Source data:

= = = = =

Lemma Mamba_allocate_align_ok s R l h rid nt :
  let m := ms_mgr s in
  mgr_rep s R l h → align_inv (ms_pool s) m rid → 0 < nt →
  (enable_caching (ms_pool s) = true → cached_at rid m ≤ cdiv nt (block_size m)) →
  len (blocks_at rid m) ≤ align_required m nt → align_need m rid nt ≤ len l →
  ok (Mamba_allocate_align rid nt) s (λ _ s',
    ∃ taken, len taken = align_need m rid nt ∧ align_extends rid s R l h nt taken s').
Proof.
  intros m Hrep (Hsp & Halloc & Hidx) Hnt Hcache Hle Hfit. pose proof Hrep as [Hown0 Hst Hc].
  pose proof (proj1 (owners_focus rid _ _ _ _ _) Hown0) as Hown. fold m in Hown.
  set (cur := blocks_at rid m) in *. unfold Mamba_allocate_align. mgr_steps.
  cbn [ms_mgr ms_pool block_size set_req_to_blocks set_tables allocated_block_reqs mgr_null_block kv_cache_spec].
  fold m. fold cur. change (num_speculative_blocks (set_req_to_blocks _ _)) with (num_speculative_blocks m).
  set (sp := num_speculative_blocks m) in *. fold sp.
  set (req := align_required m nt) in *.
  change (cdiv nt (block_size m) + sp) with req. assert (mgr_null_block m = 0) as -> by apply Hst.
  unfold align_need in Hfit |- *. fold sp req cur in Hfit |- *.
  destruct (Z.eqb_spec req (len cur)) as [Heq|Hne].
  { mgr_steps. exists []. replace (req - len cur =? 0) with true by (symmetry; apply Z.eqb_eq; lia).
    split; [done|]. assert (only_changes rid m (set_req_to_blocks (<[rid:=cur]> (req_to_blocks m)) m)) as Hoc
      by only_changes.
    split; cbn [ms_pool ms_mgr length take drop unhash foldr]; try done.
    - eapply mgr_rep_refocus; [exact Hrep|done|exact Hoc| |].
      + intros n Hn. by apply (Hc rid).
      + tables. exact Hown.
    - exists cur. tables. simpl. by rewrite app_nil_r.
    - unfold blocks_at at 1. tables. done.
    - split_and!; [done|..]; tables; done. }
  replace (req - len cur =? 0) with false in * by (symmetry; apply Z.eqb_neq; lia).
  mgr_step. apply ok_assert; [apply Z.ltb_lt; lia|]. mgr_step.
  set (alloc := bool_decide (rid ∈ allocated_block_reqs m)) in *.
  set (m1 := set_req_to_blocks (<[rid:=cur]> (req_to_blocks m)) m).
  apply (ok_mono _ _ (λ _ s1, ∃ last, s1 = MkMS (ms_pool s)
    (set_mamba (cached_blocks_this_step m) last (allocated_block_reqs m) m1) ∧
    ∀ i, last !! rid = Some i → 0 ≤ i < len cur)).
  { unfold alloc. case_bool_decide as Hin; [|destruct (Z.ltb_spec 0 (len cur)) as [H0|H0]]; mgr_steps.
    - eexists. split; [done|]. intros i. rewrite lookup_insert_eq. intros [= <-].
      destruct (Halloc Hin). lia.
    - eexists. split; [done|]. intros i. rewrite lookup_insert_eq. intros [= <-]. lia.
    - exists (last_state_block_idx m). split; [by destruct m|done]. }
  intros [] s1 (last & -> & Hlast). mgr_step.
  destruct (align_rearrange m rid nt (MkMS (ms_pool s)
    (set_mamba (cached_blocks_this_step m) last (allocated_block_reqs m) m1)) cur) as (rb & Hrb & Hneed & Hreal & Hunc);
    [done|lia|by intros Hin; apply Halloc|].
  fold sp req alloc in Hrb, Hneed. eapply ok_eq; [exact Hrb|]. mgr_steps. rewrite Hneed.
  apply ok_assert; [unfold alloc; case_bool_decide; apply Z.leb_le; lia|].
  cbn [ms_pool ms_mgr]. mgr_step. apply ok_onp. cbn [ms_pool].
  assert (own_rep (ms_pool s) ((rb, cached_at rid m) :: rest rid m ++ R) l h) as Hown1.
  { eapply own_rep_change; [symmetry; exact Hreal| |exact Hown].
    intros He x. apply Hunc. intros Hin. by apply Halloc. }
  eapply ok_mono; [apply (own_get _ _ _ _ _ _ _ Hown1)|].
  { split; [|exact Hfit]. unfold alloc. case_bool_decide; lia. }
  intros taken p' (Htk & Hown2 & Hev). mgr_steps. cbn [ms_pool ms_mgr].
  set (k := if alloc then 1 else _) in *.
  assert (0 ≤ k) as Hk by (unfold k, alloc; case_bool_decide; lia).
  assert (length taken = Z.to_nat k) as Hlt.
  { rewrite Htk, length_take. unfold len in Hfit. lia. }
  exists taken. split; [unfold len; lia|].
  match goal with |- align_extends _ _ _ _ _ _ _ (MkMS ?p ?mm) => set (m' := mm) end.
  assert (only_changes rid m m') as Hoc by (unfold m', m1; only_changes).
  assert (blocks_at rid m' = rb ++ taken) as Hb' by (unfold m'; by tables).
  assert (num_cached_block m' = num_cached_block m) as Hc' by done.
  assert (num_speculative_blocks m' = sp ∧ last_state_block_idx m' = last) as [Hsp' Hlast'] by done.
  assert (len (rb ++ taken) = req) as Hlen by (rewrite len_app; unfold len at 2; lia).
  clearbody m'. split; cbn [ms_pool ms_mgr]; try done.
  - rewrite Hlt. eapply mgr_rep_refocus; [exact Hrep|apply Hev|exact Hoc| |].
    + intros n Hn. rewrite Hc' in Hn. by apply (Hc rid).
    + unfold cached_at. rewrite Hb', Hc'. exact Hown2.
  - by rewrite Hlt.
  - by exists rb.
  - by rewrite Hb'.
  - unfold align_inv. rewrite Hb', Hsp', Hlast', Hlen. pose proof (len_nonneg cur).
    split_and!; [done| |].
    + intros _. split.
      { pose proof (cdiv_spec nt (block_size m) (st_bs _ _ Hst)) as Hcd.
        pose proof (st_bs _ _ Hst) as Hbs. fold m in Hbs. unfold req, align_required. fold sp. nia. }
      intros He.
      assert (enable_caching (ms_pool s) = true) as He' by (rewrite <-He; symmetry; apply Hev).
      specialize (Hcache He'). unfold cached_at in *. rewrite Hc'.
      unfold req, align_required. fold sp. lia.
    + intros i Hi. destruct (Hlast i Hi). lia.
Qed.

= = = = =

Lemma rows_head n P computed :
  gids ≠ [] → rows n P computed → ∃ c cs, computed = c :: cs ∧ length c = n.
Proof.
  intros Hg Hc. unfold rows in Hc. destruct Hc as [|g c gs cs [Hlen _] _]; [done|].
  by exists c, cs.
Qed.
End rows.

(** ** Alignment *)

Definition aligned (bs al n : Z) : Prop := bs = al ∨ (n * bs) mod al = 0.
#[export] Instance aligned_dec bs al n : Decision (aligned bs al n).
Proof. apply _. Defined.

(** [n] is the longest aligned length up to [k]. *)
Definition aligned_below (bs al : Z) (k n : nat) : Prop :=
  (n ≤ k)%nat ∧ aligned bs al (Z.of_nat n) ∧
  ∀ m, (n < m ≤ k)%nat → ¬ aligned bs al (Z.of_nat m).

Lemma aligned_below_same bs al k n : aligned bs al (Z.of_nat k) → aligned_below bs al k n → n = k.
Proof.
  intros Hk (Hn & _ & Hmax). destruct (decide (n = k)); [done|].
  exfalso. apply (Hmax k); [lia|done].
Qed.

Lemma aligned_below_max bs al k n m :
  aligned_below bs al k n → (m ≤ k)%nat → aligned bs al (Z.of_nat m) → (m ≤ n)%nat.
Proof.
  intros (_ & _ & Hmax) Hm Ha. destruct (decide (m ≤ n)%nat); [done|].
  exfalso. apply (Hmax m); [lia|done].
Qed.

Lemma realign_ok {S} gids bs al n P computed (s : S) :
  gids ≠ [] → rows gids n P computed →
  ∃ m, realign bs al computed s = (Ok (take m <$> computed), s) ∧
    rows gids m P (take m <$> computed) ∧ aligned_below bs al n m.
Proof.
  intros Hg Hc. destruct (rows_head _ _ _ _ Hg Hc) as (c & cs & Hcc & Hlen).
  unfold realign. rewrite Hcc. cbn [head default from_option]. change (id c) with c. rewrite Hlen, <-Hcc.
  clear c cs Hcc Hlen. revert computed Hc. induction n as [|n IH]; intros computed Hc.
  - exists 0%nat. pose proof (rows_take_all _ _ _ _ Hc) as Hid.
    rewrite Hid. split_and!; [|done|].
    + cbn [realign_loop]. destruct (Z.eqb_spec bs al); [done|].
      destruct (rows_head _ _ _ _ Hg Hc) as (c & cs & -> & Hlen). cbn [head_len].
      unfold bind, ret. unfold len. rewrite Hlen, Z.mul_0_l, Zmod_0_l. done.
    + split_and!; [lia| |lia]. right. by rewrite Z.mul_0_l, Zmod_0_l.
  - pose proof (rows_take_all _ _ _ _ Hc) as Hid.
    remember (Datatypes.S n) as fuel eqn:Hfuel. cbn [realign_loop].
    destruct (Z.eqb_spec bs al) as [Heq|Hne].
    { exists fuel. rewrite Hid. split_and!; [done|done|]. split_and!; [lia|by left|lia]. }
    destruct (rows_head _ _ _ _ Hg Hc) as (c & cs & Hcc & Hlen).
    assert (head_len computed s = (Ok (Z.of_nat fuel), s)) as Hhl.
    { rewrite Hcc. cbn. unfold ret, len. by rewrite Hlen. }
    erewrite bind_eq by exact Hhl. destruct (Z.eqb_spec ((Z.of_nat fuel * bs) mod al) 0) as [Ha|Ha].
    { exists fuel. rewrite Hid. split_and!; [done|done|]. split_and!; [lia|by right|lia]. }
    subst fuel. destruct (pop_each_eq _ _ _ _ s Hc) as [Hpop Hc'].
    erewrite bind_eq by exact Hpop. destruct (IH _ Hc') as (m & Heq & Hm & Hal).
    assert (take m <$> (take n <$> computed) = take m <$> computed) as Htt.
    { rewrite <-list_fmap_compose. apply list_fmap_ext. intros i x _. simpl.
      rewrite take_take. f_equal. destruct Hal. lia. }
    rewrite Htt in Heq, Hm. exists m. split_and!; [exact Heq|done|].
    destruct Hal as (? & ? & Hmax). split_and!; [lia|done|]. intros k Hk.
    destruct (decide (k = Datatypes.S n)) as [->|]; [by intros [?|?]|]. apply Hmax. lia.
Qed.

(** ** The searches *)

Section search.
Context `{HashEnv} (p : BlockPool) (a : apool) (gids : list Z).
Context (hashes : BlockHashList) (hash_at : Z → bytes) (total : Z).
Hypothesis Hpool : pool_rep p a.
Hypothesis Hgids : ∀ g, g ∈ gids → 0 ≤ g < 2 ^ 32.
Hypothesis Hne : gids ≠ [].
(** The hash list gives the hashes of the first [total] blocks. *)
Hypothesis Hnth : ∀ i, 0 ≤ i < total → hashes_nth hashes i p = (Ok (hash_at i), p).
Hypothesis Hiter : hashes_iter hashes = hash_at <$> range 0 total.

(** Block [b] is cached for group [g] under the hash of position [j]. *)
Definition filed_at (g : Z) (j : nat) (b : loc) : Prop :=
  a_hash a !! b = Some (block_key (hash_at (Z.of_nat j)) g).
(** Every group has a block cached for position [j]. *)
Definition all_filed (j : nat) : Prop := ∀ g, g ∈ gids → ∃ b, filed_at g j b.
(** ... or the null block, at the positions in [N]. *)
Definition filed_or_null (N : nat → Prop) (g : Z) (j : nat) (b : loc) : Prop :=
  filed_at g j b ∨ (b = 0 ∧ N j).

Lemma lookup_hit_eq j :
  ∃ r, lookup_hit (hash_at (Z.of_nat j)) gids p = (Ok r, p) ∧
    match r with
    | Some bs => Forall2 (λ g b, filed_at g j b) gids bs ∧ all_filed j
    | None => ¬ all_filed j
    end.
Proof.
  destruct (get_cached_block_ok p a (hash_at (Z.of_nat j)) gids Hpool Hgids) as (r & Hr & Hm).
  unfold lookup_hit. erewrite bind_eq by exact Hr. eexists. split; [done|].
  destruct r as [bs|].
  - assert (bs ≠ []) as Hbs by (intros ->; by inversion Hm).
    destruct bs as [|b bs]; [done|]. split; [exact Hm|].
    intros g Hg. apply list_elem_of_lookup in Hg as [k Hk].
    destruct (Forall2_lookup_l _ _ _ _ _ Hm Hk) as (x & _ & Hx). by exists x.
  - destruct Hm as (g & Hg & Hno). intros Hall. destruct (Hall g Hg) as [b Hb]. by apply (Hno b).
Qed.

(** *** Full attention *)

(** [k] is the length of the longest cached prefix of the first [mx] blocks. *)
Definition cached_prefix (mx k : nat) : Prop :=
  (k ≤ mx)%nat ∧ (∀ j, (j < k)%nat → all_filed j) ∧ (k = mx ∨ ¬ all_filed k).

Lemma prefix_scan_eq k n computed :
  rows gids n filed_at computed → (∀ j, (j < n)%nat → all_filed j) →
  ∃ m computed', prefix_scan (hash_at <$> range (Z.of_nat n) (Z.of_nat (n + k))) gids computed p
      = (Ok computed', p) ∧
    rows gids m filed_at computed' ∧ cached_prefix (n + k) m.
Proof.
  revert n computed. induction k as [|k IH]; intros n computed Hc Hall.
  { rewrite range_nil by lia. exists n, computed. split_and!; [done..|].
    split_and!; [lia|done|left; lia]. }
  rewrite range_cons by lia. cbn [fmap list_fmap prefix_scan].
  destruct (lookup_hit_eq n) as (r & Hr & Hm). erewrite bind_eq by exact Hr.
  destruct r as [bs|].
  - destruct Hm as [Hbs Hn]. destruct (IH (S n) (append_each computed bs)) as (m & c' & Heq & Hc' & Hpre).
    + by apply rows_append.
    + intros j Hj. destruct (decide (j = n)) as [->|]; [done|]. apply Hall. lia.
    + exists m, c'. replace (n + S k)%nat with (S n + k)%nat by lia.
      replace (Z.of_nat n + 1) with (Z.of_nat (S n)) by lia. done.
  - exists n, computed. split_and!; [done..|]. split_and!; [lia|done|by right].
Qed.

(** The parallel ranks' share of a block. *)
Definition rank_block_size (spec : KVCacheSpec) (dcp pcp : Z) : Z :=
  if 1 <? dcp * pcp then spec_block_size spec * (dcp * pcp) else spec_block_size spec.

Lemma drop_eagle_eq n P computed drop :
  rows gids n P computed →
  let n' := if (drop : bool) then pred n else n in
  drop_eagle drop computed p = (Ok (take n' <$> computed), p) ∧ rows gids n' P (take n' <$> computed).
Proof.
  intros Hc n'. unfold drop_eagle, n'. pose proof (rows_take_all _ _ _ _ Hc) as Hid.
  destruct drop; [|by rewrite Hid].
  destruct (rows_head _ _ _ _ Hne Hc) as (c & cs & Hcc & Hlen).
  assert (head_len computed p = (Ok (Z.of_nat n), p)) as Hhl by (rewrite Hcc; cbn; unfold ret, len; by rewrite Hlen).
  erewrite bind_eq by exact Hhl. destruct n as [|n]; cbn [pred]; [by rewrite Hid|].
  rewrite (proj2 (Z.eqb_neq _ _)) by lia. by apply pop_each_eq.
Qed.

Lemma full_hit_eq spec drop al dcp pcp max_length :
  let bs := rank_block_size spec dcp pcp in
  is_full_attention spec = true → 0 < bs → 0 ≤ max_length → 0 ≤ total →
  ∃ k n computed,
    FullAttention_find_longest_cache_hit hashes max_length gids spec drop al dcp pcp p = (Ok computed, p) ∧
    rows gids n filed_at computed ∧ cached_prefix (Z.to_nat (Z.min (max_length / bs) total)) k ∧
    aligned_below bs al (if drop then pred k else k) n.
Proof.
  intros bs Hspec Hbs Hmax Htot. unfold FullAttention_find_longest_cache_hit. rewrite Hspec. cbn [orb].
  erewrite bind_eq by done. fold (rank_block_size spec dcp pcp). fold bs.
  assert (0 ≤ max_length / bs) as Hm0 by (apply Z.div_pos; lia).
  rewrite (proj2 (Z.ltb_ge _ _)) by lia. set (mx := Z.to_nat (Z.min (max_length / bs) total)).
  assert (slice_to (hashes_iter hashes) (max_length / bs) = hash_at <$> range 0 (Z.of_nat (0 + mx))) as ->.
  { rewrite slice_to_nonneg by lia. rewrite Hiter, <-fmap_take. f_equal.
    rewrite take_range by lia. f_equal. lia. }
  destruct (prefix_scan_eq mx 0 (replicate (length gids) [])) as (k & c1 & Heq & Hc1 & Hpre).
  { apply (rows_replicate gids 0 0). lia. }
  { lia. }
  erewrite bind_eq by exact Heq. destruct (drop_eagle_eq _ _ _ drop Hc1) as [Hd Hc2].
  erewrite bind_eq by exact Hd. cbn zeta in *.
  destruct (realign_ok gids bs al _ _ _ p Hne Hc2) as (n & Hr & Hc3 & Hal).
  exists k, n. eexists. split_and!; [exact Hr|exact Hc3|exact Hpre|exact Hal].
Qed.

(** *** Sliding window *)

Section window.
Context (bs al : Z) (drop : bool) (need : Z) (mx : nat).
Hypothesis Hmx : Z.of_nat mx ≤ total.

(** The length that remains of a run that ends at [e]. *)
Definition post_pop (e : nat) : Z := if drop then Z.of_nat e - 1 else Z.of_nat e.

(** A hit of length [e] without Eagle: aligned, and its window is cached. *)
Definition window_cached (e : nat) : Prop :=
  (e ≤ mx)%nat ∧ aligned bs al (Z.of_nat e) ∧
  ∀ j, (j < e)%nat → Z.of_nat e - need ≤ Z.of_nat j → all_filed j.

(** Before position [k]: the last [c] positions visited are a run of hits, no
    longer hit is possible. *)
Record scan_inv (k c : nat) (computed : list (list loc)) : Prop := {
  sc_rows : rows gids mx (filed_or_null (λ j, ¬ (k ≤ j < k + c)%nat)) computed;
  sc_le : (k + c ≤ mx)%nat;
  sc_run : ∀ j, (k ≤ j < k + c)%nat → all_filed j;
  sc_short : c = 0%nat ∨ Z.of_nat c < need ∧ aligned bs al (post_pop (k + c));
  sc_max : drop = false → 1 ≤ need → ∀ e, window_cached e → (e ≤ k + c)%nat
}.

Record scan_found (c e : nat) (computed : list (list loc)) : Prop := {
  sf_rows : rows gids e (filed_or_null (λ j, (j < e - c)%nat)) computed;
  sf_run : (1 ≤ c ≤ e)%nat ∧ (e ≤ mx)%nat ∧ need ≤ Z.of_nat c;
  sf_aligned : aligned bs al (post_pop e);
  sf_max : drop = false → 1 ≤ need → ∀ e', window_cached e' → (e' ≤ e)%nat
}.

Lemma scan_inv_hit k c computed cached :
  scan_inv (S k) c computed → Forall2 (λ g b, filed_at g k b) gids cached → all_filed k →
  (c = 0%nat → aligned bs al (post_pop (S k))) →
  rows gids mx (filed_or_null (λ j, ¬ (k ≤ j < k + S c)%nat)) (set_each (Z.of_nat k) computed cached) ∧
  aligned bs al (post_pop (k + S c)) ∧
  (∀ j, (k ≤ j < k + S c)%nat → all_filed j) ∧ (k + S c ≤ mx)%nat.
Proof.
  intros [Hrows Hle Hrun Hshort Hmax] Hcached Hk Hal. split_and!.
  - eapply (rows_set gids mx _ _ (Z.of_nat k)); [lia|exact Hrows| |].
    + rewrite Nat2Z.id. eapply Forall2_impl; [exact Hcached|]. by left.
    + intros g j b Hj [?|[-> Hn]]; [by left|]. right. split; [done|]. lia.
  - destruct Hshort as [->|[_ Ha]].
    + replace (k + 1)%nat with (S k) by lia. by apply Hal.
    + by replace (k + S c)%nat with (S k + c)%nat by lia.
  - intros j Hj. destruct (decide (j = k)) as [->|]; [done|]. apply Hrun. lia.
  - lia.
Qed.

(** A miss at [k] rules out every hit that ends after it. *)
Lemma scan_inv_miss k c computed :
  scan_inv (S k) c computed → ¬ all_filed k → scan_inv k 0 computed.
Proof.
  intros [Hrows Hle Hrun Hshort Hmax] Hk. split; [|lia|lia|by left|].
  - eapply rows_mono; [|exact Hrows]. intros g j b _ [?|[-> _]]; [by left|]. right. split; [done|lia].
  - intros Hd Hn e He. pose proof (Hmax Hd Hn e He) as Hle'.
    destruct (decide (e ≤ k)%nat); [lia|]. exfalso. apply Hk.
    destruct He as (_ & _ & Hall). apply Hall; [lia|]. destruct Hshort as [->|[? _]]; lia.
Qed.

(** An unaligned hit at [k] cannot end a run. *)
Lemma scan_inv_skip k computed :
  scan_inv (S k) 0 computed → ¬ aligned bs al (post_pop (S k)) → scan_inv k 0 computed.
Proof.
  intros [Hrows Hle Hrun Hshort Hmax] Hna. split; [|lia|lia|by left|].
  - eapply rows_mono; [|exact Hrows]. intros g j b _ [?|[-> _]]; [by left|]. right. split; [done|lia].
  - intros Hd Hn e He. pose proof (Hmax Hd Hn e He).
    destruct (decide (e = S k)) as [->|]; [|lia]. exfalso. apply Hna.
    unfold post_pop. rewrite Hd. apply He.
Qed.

= = = = =

§ **Exercise details**:
Above are the records. Print exactly, and only, the lines from the line with "longer hit is possible. *)" to the line with "sc_run : ∀ j, (k", both inclusive.

§ **Answer to the exercise**:
    longer hit is possible. *)
Record scan_inv (k c : nat) (computed : list (list loc)) : Prop := {
  sc_rows : rows gids mx (filed_or_null (λ j, ¬ (k ≤ j < k + c)%nat)) computed;
  sc_le : (k + c ≤ mx)%nat;
  sc_run : ∀ j, (k ≤ j < k + c)%nat → all_filed j;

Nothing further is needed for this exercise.